I said I wasn’t going to get into a whole slew of posts about copying and other people’s ideas and all that, so this isn’t going there. But Monday on my blog over at The Voodoo Cafe, I wrote about my own inspiration, about getting ideas and putting them all in my brain and letting them perk and simmer and meld. In thinking about this, I realized that one problem for many of us may be that we don’t trust our ideas. We trust what we see other people do–if someone else made it, it must be good. But those ideas tumbling around in our own heads? Eh. Maybe not so great.
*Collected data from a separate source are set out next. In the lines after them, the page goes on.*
(* ===== verification/BindingConvergence.v ===== *)
(** * A target that was written is found right

    The binding controller decides on a write by what it observes, and the providers
    write what they are given: here the two are shown to fit, so that a round does
    not undo or repeat what the round before did. *)
From S2P Require Import Prelude GoString GoTime Api GoError Cloud KubeLib Effects Bundle Samples CertStatus CertMaterial.
From S2P Require Import CertUpload Provider ProviderFC3 ProviderOSS Clients BindingStatus BindingMaterial BindingObserve.
From S2P Require Import BindingController BindingSafety BindingTheorems.

#[local] Open Scope prog_scope.

(** ** What the clouds keep *)

(** FC3 shows the protocol and the certificate of the last write *)
Definition domain_holds (i : UpdateCustomDomainInput) : environment := fun _ o x =>
  match o return resp o -> Prop with
  | OGetCustomDomain _ _ => fun x => exists cd, x = inr cd /\ cd_protocol cd = ui_protocol i /\
      cd_certificate_pem cd = match ui_cert_config i with Some c => ccf_cert_pem c | None => "" end
  | _ => fun _ => True
  end x.

(** OSS shows the reference of the last write *)
Definition cname_holds (ref : string) : environment := fun _ o x =>
  match o return resp o -> Prop with
  | OGetCname _ _ _ => fun x => exists cn, x = inr cn /\ cn_cert_ref cn = ref
  | _ => fun _ => True
  end x.

Definition no_target_write : policy := fun _ o => ~ cloud_write o.

(** ** Lemmas *)

(** the controller and the FC3 provider mean the same by "has HTTPS" *)
Lemma protocols_agree obs : protocolSatisfied obs true = FC3.protocolHasHTTPS (ob_protocol obs).
Proof.
  apply eq_true_iff_eq. unfold protocolSatisfied, FC3.protocolHasHTTPS, FC3.splitProtocol. cbn [negb].
  rewrite existsb_exists, bool_decide_eq_true, elem_of_list_to_set, list_elem_of_In, filter_In, <-list_elem_of_In, list_elem_of_fmap.
  split.
  - intros (part & Hin & Hf%equal_fold_upper). split; [|done]. exists part. split; [by rewrite Hf|by apply list_elem_of_In].
  - intros [(part & He & Hin) _]. exists part. split; [by apply list_elem_of_In|]. apply equal_fold_upper. by rewrite <-He.
Qed.

Section settle.
  Context `{KL : KubeLibLaws} `{CL : CryptoLaws} (r : BindingReconciler).

(** reports and the status write *)
Definition tail_call (o : op) : Prop := is_report o \/ match o with OPatchBindingStatus _ _ => True | _ => False end.

Lemma tail_call_allowed h o : tail_call o -> no_target_write h o.
Proof. intros [Ho|Ho]; [by apply report_harmless|]. by destruct o; intros []. Qed.

Lemma patch_return_tail d rd : all_calls tail_call (patch_binding_and_return d rd) /\
  returns (fun res => res.1 = d) (patch_binding_and_return d rd).
Proof.
  unfold patch_binding_and_return. split.
  - unfold patchBinding, patchBindingStatus. twp_step; [|done]. twp_step; [|by split; [right|]].
    eapply all_calls_mono; [|apply recordBindingMetrics_reports]. by left.
  - apply returns_bind. eapply returns_mono; [apply returns_True|done].
Qed.

Lemma tail_wp E h (p : prog Result) d :
  all_calls tail_call p -> returns (fun res => res.1 = d) p -> twp E no_target_write h p (fun res _ => res.1 = d).
Proof.
  intros Hp Hr. eapply twp_post; [apply twp_returns_and; [apply (all_calls_twp tail_call); [done|apply tail_call_allowed]|exact Hr]|].
  by intros ? ? [].
Qed.

Lemma freezeApplied_tail rd obs m w : all_calls tail_call (freezeApplied r rd obs m w).
Proof.
  unfold freezeApplied, setApplied. cbv zeta. twp_step; [destruct w; [split; [by left|done]|done]|].
  twp_step; [|done]. destruct (bindingCondTrue _ _); [done|]. split; [by left|done].
Qed.

(** a round that observes the target to be right, whatever the account, leaves it alone *)
Lemma observe_step_settled E p cl tg rd m h :
  (forall h, twp E no_target_write h (pv_observe p tg cl) (fun seen _ =>
     exists obs, seen = inr obs /\ already_applied r (rd_b rd) obs m = true)) ->
  twp E no_target_write h (observe_step r p cl tg rd m) (fun res _ => res.1 = br_drift_interval r).
Proof.
  intros Hobs. unfold observe_step. twp_step. eapply twp_post; [apply Hobs|]. intros seen h1 (obs & -> & Ha).
  cbv beta iota. twp_step. destruct (noteObserved_follows rd) as [_ Hn2].
  eapply twp_post; [apply twp_returns_and; [|exact Hn2]|].
  { apply (all_calls_twp tail_call); [by split; [left|]|apply tail_call_allowed]. }
  intros rd1 h2 [_ (_ & Hs & _)]. destruct (fenceAccount rd1 obs) as [rd2|].
  { apply tail_wp; apply patch_return_tail. }
  destruct (same_identity r _ _ obs m Hs) as [_ ->]. rewrite Ha. apply tail_wp.
  - twp_step; [apply freezeApplied_tail|apply patch_return_tail].
  - apply (returns_bind_post (fun _ => True)); [apply returns_True|]. intros rd3 _. apply patch_return_tail.
Qed.

(** the material's certificate, where it is shown, has the material's fingerprint *)
Lemma observed_fingerprint ac m cd :
  from_bundle ac m -> cd_certificate_pem cd = cm_cert_pem m -> ob_current_fingerprint (FC3.observed cd) = cm_fingerprint m.
Proof.
  intros Hm%from_bundle_fingerprint Hp. unfold FC3.observed. cbn. rewrite Hp.
  destruct (String.eqb_spec (cm_cert_pem m) "") as [E|_]; [|by rewrite Hm].
  rewrite E in Hm. unfold LeafFingerprint, parseCertificates in Hm. cbn in Hm. done.
Qed.

End settle.

(** ** Properties *)

(** Writing settles a target.  If FC3 shows the protocol and the certificate that
    Apply last wrote for this binding and material, or OSS the reference it wrote,
    the next round of the binding with that material observes the target to be right:
    it writes nothing to it and comes back after the drift interval.  So a healthy
    binding writes once for each generation, not once for each round. *)
Theorem written_targets_are_settled `{KL : KubeLibLaws} `{CL : CryptoLaws} (r : BindingReconciler) (rd : bindingRound)
    (ac : AliyunCertificate) (m : CertMaterial) (cd : CustomDomain) (tg : Target) (cred : CredentialConfig)
    (region key : string) (h : history) :
  from_bundle ac m ->
  let b := rd_b rd in
  let opts := mkApplyOptions (ensureHTTPSOf b) (bs_applied_fingerprint (ab_status b)) in
  (cap_references_cert_by_id (capabilitiesOf (br_registry r) b) = false ->
   twp (domain_holds (FC3.apply_input cd m opts)) no_target_write h
     (observe_step r FC3.provider (FC3Client cred region key) tg rd m) (fun res _ => res.1 = br_drift_interval r)) /\
  (cap_references_cert_by_id (capabilitiesOf (br_registry r) b) = true -> ensureHTTPSOf b = false ->
   is_Some (match tg_spec tg with SpecOSS t => t | SpecFC3 _ => None end) ->
   twp (cname_holds (CASCertRef m)) no_target_write h
     (observe_step r OSS.provider (OSSClient cred region key) tg rd m) (fun res _ => res.1 = br_drift_interval r)).
Proof.
  intros Hm. cbv zeta. split.
  - intros Hcap. apply observe_step_settled. intros h1. cbn. split; [by intros []|]. intros x (cd' & -> & Hp & Hc).
    cbn in Hp, Hc |- *. eexists. split; [done|]. unfold already_applied, identityOf. rewrite Hcap. cbn [id_current id_want].
    rewrite (observed_fingerprint ac m cd' Hm Hc), String.eqb_refl. cbn [andb].
    destruct (ensureHTTPSOf (rd_b rd)) eqn:E; [|done]. rewrite protocols_agree. cbn [ob_protocol FC3.observed].
    rewrite Hp. cbn [andb]. destruct (FC3.protocolHasHTTPS (cd_protocol cd)) eqn:Eh; [exact Eh|apply FC3.both_has_https].
  - intros Hcap Hen [t Ht]. apply observe_step_settled. intros h1. cbn [pv_observe OSS.provider]. unfold OSS.Observe, OSS.with_client, OSS.specOf.
    cbn [OSS.clientOf]. destruct (tg_spec tg) as [|[t'|]]; try done.
    twp_step. split; [by intros []|]. intros x (cn & -> & Hc). cbn [twp].
    eexists. split; [done|]. unfold already_applied, identityOf. rewrite Hcap. cbn [id_current id_want ob_current_cert_ref].
    by rewrite Hc, String.eqb_refl, Hen.
Qed.

(** the material of the sample certificate *)
Definition sample_material : CertMaterial :=
  match (exec (binding_world sample_binding (inr other_domain)) tt [] (@loadBindingMaterial toy_crypto issued_ac)).1.1 with
  | inr m => m
  | inl _ => no_material
  end.

Definition sample_written : CustomDomain :=
  let i := FC3.apply_input other_domain sample_material (mkApplyOptions true "") in
  mkCustomDomain "acct" "leaf" (ui_protocol i) (cm_cas_name sample_material) (cm_cert_pem sample_material) EchoNil.

Lemma written_targets_are_settled_witness :
  let rd := newBindingRound sample_binding in
  let tg := mkTarget TargetTypeFC3CustomDomain "cn-hangzhou" "leaf" (SpecFC3 None) in
  let run := exec (binding_world sample_binding (inr sample_written)) tt []
    (@observe_step (ref_kube 0) sample_binding_reconciler (@FC3.provider toy_crypto) (FC3Client (CfgAccessKey "ak" "sk") "cn-hangzhou" "ak") tg rd sample_material) in
  cloud_writes run.1.2 = [] /\ run.1.1.1 = (30 * minute)%Z.
Proof.
  intros rd tg run. split; [vm_compute; reflexivity|].
  assert (Hm : @from_bundle toy_crypto issued_ac sample_material).
  { pose proof (twp_exec_any (binding_world sample_binding (inr other_domain)) _ [] tt _ _ (returns_twp any_env [] _ _
      (@loadBindingMaterial_from toy_crypto toy_crypto_laws issued_ac))) as H. cbv beta in H.
    unfold sample_material. destruct (exec _ tt [] _).1.1 as [e|m] eqn:E; [|exact H]. exfalso. vm_compute in E. discriminate E. }
  assert (HE : forall s h o, domain_holds (FC3.apply_input other_domain sample_material (mkApplyOptions true "")) h o
    (binding_world sample_binding (inr sample_written) s o).1).
  { intros s h o. destruct o; try exact I. exists sample_written. repeat split. }
  exact (twp_exec_env _ _ _ [] tt _ _ HE (proj1 (@written_targets_are_settled (ref_kube 0) (ref_kube_laws 0) toy_crypto toy_crypto_laws
    sample_binding_reconciler rd issued_ac sample_material other_domain tg (CfgAccessKey "ak" "sk") "cn-hangzhou" "ak" [] Hm) eq_refl)).
Defined.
Why is that? Well, besides just basic old lack of self-confidence, of course. We all know that one from time to time. But beyond that, I think it’s because we’re not taught to work with ideas. We’re never taught to take the germ of an idea and work with it, experiment and test and tweak and water and tend and cut back and–whoa. Am I mixing metaphors or what?
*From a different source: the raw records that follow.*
Lemma handleApplyError_off_cloud rd e : all_calls off_cloud (handleApplyError r rd e).
Proof.
  unfold handleApplyError. cbv zeta. twp_step; [apply event_off_cloud|]. twp_step; [apply patch_off_cloud|done].
Qed.

Lemma noteDrift_off_cloud rd obs m : all_calls off_cloud (noteDrift r rd obs m).
Proof. unfold noteDrift. cbv zeta. destruct (_ || _); [done|]. destruct (String.eqb _ _); [done|]. by repeat split. Qed.

(** the target is as the binding asks for *)
Definition right (rd : bindingRound) (m : CertMaterial) (x : ObservedState) : Prop := in_place r (rd_b rd) x m.

(** what [cp_applied] leaves is right, whatever was there *)
Lemma applied_right rd m prev x : served_by (rd_b rd) -> cp_material m ->
  right rd m (cp_applied m (mkApplyOptions (ensureHTTPSOf (rd_b rd)) prev) x).
Proof.
  intros [Hcap Hsw] Hm. unfold right. apply already_applied_spec. unfold already_applied, identityOf. rewrite Hcap.
  set (o := mkApplyOptions _ _). pose proof (applied_identity (visit := visit) (p := p) m o x Hm) as Hid.
  assert (Hp : protocolSatisfied (cp_applied m o x) (ensureHTTPSOf (rd_b rd)) = true).
  { destruct (ensureHTTPSOf (rd_b rd)) eqn:E; [|done]. rewrite protocols_agree.
    apply (applied_https (visit := visit)); [done|]. by destruct (cap_supports_protocol_switch _); [|specialize (Hsw eq_refl)]. }
  rewrite Hp, andb_true_r. destruct (cap_references_cert_by_id _); cbn; rewrite Hid; apply String.eqb_refl.
Qed.

(** the outcome of a round for the cell [k] of its target *)
Record round_outcome (c0 : cloud) (rd : bindingRound) (m : CertMaterial) (k : cell_key) (h : history) (res : Result) (h' : history) : Prop := {
  (* other targets are as they were; the target is, too, or was applied to, which
     takes a target in the account of the first binding *)
  ro_frame : frame k (cloud_after visit c0 h) (cloud_after visit c0 h');
  ro_cell : cell (cloud_after visit c0 h') k = cell (cloud_after visit c0 h) k \/
    exists x o, cell (cloud_after visit c0 h) k = Some x /\ in_account rd x /\
      cell (cloud_after visit c0 h') k = Some (cp_applied m o x);
  ro_writes : length (cloud_writes h') <= length (cloud_writes h) + 1;
  (* a cloud without faults: a live target in the account becomes right, in one round,
     and the status says so; nothing is written to a target that is right *)
  ro_calm : calm (cloud_after visit c0 h) -> calm (cloud_after visit c0 h') /\
    forall x, cell (cloud_after visit c0 h) k = Some x -> in_account rd x -> cp_material m -> cp_live x ->
      res.1 = br_drift_interval r /\ reports_applied m h' /\
      exists x', cell (cloud_after visit c0 h') k = Some x' /\ right rd m x' /\ cp_live x' /\
        ob_account_id x' = ob_account_id x /\ (right rd m x -> x' = x /\ cloud_writes h' = cloud_writes h)
}.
We maybe think ideas show up fully formed, perfect in every way, ready to go: you wake up with an idea, sit down and make whatever-it-is, and it’s perfect. And if it’s not? Then it wasn’t a good idea. Or, worse yet, we’re a failure.
That, of course, is ridiculous. Why do we believe that’s the way it works? It’s because we grow up hearing stories of ideas happening in just that way: Kekulé and his dream of a snake with its tail in his mouth that, upon awakening, gave him the key to the structure of benzene, or of Coleridge and “Kubla Khan,” also the result of a dream. We hear of those forehead-smacking moments of inspiration by artists and scientists, poets and writers, and we think that’s the way ideas come. Any other way is suspect. Or it means it’s not a really great idea.
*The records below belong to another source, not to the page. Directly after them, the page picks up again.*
Lemma issued_certificates_reach_targets_witness :
  let run := exec (fake_world sample_visit both_api) (both_clouds, leaf_start) []
    (let! _ := @rounds (ref_kube 0) toy_crypto sample_reconciler 2 "prod" "leaf" in
     @binding_rounds (ref_kube 0) toy_crypto leaf_binder 2 "prod" "bind") in
  length (cloud_writes run.1.2) <= 1 /\
  (FakeFC3.CertPEM <$> FakeFC3.domains (cl_fc3 run.2.1) !! "leaf") = Some (@CertPEM toy_crypto (sample_bundle "leaf")) /\
  held (sample_bundle "leaf") run.2.2 (cl_cas run.2.1).
Proof.
  intros run.
  pose proof (twp_exec (fake_world sample_visit both_api) (fun s h => s.1 = cloud_after sample_visit both_clouds h /\ s.2 = stored leaf_start h)
    _ _ [] (both_clouds, leaf_start) _ _ both_api_steady (conj eq_refl eq_refl)
    (@issued_certificates_reach_targets (ref_kube 0) (ref_kube_laws 0) toy_crypto toy_crypto_laws sample_visit sample_reconciler _ leaf_binder _
       (@FC3.provider toy_crypto) (@FC3.contract toy_crypto) (@fc3_cells toy_crypto) (@fc3_cells_laws toy_crypto sample_visit)
       leaf_start both_clouds leaf_cert (sample_bundle "leaf") _ _ _ _ _ (mkObserved "" "" "HTTP" "acct") _ 1 1 "prod" "leaf" "prod" "bind"
       (fun m => Permutation_refl _) (leaf_issued leaf_seen both_clouds) leaf_bound
       ltac:(split; [apply FakeCAS.Upload_wf; [apply FakeCAS.NewCAS_wf|vm_compute; reflexivity]|reflexivity..])
       ltac:(vm_compute; discriminate) (or_intror (or_introl leaf_awaiting)) ltac:(repeat split) eq_refl ltac:(discriminate))) as H.
  change (exec _ _ _ _) with run in H. split; [|split; [vm_compute; reflexivity|]].
  - destruct run as [[l h] [c s]]. exact (proj1 (proj2 (proj2 (proj2 (proj2 (proj1 H)))))).
  - destruct run as [[l h] [c s]]. destruct H as [[Hset _] [Hc Hs]]. cbn [fst snd] in *. rewrite Hc, Hs. exact (si_held _ _ _ Hset).
Defined.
In truth, of course, Kekulé had been working on the problem of benzene for years, and Coleridge had nodded off into his opium dream after reading about Xanadu, and almost every stupendous, life-changing moment of inspiration arrives after some serious percolating up there in someone’s brain. When we realize that, we realize we’re just as capable of coming up with fabulous ideas as anyone else; when we don’t, we think that other people are just way more talented and original and creative and inspired than we are and that their ideas and the things they create are more valuable.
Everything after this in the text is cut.